--- AVAILABLE DATA ---
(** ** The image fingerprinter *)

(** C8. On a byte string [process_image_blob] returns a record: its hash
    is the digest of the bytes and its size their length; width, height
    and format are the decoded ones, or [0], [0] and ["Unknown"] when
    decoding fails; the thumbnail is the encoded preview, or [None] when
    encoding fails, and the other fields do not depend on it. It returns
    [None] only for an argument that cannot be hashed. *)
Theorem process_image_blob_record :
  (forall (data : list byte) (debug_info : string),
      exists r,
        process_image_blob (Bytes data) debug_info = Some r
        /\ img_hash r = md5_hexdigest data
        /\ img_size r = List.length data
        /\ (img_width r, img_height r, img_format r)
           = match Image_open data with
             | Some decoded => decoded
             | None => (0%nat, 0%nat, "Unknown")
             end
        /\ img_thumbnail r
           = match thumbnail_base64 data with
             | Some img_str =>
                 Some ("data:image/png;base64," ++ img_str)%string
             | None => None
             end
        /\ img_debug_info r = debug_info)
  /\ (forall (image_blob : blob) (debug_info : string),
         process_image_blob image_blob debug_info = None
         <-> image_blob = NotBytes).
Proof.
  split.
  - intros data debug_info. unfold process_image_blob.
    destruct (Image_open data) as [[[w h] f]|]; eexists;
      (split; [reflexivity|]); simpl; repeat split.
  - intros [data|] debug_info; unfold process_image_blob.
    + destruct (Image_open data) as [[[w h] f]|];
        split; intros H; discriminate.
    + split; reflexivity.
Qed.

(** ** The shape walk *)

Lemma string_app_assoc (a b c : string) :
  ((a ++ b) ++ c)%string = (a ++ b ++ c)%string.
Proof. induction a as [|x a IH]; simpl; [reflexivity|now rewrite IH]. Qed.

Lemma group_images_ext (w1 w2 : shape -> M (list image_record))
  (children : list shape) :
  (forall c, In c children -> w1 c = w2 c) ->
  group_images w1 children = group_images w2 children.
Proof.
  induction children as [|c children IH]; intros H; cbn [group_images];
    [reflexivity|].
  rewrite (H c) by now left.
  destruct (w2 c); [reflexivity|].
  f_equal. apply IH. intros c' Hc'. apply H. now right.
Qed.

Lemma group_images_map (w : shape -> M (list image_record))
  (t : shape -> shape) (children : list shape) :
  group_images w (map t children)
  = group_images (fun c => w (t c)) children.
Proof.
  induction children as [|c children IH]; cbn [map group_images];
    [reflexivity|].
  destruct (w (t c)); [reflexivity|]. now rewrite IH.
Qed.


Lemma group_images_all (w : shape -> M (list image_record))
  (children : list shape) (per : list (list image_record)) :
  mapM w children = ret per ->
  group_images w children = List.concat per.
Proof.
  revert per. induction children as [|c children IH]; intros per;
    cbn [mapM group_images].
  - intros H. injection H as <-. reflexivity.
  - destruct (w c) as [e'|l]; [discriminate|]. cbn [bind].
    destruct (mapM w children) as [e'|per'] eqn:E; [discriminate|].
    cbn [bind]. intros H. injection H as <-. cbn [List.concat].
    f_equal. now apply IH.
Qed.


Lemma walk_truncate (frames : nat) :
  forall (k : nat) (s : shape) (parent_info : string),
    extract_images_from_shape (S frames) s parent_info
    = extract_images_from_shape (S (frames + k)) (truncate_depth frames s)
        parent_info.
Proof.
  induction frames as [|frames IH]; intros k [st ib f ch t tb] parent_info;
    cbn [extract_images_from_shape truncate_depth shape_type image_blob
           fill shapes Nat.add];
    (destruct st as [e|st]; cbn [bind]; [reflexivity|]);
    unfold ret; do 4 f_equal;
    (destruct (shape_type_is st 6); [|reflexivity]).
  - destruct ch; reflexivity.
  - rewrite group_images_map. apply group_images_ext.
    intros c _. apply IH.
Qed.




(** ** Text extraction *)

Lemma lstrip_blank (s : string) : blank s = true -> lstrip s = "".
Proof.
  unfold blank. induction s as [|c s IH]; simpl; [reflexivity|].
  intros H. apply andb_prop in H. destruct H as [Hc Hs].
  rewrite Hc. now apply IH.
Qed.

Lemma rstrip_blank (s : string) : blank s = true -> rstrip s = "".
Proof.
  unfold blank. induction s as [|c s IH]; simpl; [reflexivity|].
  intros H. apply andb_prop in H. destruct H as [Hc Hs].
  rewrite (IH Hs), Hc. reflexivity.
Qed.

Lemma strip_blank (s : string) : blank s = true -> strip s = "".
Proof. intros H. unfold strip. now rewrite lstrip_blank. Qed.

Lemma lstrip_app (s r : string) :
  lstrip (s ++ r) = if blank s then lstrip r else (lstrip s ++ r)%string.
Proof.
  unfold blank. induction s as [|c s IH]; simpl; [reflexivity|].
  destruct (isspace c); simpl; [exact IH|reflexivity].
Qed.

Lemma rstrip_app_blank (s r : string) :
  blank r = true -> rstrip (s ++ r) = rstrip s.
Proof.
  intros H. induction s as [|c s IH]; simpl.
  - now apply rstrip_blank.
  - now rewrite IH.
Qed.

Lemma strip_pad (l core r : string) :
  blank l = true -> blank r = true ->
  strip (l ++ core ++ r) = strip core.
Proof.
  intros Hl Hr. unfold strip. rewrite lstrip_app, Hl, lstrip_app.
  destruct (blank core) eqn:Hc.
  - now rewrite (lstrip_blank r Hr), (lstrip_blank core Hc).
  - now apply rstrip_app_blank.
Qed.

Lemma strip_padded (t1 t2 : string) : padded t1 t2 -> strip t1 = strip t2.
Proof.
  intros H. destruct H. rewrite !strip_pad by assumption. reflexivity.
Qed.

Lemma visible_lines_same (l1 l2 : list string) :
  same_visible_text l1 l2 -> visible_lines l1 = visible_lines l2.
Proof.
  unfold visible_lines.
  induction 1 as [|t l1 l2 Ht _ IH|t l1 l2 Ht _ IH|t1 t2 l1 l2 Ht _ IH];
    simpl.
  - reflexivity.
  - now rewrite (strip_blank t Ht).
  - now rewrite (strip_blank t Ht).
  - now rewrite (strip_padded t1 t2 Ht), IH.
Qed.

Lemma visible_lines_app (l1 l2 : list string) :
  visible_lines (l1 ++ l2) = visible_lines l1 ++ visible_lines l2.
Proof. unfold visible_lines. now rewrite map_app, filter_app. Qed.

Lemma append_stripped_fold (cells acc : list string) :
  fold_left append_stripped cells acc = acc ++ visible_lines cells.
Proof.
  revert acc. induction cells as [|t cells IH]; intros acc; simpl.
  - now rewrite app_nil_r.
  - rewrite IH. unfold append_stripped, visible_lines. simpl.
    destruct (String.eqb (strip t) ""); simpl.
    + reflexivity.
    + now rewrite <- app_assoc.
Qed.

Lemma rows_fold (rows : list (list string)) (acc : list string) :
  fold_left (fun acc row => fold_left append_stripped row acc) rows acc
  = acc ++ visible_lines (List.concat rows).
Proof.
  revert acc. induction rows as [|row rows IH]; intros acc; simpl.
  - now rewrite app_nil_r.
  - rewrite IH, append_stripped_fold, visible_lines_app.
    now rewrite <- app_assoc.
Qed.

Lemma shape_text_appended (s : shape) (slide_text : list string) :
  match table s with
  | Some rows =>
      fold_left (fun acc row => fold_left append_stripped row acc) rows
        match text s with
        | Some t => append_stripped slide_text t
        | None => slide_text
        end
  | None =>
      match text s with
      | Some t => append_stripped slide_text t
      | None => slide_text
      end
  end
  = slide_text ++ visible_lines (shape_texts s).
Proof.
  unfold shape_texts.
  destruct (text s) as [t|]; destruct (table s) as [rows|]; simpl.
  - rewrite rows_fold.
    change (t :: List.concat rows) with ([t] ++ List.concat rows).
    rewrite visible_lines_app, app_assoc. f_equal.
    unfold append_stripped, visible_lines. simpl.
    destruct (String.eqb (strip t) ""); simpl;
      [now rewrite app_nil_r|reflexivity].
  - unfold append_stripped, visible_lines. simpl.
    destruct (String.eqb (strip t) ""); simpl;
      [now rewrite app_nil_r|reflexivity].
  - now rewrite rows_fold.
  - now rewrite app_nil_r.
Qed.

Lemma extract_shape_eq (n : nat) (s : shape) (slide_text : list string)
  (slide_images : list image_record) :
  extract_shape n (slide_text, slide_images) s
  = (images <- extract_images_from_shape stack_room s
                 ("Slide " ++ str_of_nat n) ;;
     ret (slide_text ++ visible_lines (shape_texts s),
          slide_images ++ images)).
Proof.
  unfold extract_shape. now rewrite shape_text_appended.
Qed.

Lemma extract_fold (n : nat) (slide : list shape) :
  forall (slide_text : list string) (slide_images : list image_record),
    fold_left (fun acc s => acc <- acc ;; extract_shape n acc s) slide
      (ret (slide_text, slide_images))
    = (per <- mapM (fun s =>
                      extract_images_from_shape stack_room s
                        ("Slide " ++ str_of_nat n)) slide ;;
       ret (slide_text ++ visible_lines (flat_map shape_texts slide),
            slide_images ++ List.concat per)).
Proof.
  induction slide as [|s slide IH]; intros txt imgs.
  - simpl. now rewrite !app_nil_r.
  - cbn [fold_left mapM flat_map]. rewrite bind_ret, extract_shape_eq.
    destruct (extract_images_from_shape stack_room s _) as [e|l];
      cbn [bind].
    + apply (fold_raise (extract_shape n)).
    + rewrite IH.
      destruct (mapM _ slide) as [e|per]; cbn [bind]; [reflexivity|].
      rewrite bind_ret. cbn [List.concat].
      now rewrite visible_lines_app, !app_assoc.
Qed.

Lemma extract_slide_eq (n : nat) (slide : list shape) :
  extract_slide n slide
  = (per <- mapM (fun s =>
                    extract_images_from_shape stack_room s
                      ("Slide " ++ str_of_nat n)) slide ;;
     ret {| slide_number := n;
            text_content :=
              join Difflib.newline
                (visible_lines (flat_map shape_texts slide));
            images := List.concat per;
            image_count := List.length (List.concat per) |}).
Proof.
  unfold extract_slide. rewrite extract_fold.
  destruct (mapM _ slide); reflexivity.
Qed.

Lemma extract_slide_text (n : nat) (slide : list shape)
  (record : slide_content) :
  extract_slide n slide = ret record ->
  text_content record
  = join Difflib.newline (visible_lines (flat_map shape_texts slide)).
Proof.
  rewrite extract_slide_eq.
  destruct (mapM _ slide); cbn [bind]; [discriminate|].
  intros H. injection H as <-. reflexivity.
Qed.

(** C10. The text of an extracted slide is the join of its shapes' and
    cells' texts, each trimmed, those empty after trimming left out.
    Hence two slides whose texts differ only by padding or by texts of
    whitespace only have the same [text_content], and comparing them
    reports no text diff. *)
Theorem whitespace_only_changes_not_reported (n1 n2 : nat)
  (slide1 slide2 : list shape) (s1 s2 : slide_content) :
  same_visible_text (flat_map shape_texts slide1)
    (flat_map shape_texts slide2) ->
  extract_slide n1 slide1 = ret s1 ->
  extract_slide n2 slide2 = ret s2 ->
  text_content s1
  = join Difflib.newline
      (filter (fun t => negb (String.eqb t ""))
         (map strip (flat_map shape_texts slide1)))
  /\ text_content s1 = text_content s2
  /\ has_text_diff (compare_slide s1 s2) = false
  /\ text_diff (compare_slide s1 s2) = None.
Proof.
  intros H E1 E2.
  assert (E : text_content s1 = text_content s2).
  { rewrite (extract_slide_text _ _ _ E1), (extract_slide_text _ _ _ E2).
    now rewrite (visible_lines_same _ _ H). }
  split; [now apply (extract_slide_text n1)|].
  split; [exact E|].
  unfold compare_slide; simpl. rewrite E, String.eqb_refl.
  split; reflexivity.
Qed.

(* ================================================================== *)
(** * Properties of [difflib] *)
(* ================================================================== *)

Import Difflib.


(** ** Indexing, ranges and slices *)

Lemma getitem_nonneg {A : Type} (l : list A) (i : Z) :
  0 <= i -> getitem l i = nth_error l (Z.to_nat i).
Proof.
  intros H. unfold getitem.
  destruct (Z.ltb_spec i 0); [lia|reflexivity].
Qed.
---
--- AVAILABLE DATA ---
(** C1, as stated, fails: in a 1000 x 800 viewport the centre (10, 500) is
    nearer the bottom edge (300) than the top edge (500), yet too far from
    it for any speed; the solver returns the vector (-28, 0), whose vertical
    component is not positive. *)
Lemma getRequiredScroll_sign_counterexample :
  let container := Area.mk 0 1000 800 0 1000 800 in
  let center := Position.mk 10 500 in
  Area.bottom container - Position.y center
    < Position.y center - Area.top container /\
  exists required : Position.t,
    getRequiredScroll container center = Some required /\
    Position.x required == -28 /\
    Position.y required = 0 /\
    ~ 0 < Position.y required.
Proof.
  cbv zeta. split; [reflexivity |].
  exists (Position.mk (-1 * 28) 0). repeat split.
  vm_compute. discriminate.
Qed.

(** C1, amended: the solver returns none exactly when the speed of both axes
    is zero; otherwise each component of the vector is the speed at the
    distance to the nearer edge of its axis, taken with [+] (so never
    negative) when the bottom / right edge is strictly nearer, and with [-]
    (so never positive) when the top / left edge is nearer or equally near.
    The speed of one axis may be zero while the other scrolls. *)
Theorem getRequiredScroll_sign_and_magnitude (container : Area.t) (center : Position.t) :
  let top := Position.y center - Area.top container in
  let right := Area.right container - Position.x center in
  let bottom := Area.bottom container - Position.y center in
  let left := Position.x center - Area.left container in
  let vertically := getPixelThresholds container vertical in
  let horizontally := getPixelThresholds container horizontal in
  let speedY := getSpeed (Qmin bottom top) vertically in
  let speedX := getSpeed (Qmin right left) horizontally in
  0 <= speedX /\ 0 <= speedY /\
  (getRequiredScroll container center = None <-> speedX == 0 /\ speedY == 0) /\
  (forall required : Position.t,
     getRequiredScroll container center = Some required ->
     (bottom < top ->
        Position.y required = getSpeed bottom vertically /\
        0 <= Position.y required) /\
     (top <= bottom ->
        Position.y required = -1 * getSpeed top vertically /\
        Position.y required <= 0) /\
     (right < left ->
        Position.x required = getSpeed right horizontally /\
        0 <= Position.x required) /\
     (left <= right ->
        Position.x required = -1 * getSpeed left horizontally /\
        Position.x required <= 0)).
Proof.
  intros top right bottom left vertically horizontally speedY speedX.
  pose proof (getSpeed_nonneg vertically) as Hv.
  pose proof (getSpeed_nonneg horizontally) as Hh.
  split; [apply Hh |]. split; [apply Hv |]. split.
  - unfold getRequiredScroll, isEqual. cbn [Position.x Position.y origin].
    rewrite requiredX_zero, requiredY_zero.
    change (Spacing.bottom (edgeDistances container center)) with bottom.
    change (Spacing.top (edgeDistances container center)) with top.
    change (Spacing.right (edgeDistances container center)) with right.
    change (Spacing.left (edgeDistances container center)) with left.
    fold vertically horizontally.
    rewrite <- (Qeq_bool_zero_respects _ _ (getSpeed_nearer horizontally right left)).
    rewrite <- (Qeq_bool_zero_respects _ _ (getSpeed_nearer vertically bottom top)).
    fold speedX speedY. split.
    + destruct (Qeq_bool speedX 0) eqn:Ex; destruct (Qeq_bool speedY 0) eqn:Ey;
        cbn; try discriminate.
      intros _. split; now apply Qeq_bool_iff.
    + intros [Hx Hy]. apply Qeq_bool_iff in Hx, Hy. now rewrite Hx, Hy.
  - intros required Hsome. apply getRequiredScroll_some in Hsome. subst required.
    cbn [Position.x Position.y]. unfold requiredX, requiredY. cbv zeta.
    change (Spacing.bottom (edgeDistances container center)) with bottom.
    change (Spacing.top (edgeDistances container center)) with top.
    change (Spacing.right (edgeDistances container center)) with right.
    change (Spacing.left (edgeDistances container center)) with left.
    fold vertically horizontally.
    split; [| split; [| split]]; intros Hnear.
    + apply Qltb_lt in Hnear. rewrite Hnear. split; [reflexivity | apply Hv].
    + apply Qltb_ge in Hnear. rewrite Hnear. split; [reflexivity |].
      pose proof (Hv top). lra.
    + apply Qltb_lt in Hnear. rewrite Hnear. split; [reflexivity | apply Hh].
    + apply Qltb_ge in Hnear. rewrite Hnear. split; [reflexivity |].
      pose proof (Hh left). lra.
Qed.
---
▶ _REQUIRED WORK_
Print exactly the lines above from the one with "extract_shape n (slide_text, slide_images)" to the one with "(record : slide_content)", including both.

▶ _ANSWER SECTION_
  extract_shape n (slide_text, slide_images) s
  = (images <- extract_images_from_shape stack_room s
                 ("Slide " ++ str_of_nat n) ;;
     ret (slide_text ++ visible_lines (shape_texts s),
          slide_images ++ images)).
Proof.
  unfold extract_shape. now rewrite shape_text_appended.
Qed.

Lemma extract_fold (n : nat) (slide : list shape) :
  forall (slide_text : list string) (slide_images : list image_record),
    fold_left (fun acc s => acc <- acc ;; extract_shape n acc s) slide
      (ret (slide_text, slide_images))
    = (per <- mapM (fun s =>
                      extract_images_from_shape stack_room s
                        ("Slide " ++ str_of_nat n)) slide ;;
       ret (slide_text ++ visible_lines (flat_map shape_texts slide),
            slide_images ++ List.concat per)).
Proof.
  induction slide as [|s slide IH]; intros txt imgs.
  - simpl. now rewrite !app_nil_r.
  - cbn [fold_left mapM flat_map]. rewrite bind_ret, extract_shape_eq.
    destruct (extract_images_from_shape stack_room s _) as [e|l];
      cbn [bind].
    + apply (fold_raise (extract_shape n)).
    + rewrite IH.
      destruct (mapM _ slide) as [e|per]; cbn [bind]; [reflexivity|].
      rewrite bind_ret. cbn [List.concat].
      now rewrite visible_lines_app, !app_assoc.
Qed.

Lemma extract_slide_eq (n : nat) (slide : list shape) :
  extract_slide n slide
  = (per <- mapM (fun s =>
                    extract_images_from_shape stack_room s
                      ("Slide " ++ str_of_nat n)) slide ;;
     ret {| slide_number := n;
            text_content :=
              join Difflib.newline
                (visible_lines (flat_map shape_texts slide));
            images := List.concat per;
            image_count := List.length (List.concat per) |}).
Proof.
  unfold extract_slide. rewrite extract_fold.
  destruct (mapM _ slide); reflexivity.
Qed.

Lemma extract_slide_text (n : nat) (slide : list shape)
  (record : slide_content) :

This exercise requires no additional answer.